━━ Source data ━━

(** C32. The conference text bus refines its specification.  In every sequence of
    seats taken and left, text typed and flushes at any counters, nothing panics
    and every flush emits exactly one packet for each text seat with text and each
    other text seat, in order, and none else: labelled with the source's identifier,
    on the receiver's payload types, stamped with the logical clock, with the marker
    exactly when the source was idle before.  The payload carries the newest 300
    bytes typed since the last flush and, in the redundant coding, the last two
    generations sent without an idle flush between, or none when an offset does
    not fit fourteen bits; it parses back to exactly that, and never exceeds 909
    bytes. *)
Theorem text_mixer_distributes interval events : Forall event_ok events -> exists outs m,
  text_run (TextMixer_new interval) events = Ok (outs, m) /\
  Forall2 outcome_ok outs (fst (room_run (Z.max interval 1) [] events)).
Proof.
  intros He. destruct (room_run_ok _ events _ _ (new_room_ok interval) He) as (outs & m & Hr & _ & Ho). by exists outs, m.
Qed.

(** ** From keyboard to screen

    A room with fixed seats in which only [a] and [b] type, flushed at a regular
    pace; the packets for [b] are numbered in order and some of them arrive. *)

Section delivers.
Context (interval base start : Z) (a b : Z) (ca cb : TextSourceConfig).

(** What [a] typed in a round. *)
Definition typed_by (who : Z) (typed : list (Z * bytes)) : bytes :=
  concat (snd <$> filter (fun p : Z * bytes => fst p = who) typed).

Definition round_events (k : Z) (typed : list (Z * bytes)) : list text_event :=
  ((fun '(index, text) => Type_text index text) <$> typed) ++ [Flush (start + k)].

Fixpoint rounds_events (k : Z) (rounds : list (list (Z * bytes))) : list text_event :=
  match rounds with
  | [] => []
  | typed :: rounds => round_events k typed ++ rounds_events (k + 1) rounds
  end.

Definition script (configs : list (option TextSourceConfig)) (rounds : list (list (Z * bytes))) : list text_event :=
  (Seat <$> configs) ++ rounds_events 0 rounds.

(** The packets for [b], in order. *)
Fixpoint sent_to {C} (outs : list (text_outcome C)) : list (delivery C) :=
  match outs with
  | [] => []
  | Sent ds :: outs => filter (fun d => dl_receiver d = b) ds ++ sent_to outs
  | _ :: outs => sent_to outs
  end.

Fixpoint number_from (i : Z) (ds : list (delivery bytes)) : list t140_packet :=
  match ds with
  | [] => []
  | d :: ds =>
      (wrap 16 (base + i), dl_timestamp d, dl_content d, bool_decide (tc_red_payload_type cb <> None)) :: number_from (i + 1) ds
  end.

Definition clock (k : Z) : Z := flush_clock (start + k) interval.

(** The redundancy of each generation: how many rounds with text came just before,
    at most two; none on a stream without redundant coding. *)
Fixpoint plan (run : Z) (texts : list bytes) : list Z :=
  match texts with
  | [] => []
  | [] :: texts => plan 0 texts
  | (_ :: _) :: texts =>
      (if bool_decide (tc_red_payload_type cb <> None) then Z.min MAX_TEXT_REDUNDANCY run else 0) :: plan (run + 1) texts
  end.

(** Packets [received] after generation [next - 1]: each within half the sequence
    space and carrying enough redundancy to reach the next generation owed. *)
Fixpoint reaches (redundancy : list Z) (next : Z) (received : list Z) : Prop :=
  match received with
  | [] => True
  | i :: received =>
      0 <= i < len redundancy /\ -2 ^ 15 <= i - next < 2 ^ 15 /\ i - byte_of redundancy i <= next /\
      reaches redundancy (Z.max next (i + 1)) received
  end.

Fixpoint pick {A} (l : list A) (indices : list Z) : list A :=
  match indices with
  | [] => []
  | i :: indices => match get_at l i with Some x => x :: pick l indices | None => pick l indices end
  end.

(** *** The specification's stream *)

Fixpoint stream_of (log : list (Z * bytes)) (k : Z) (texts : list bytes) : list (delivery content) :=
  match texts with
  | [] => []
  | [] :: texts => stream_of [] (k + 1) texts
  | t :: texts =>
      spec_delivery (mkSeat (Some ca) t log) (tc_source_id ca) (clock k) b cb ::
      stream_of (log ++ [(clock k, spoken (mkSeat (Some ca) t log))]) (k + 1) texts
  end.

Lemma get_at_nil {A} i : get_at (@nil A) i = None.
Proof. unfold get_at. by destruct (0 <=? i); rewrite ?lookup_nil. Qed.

━━━

=== Task instructions ===
Copy out every line of the data that includes the word "specification".

=== Problem solution ===
(** C32. The conference text bus refines its specification.  In every sequence of
(** *** The specification's stream *)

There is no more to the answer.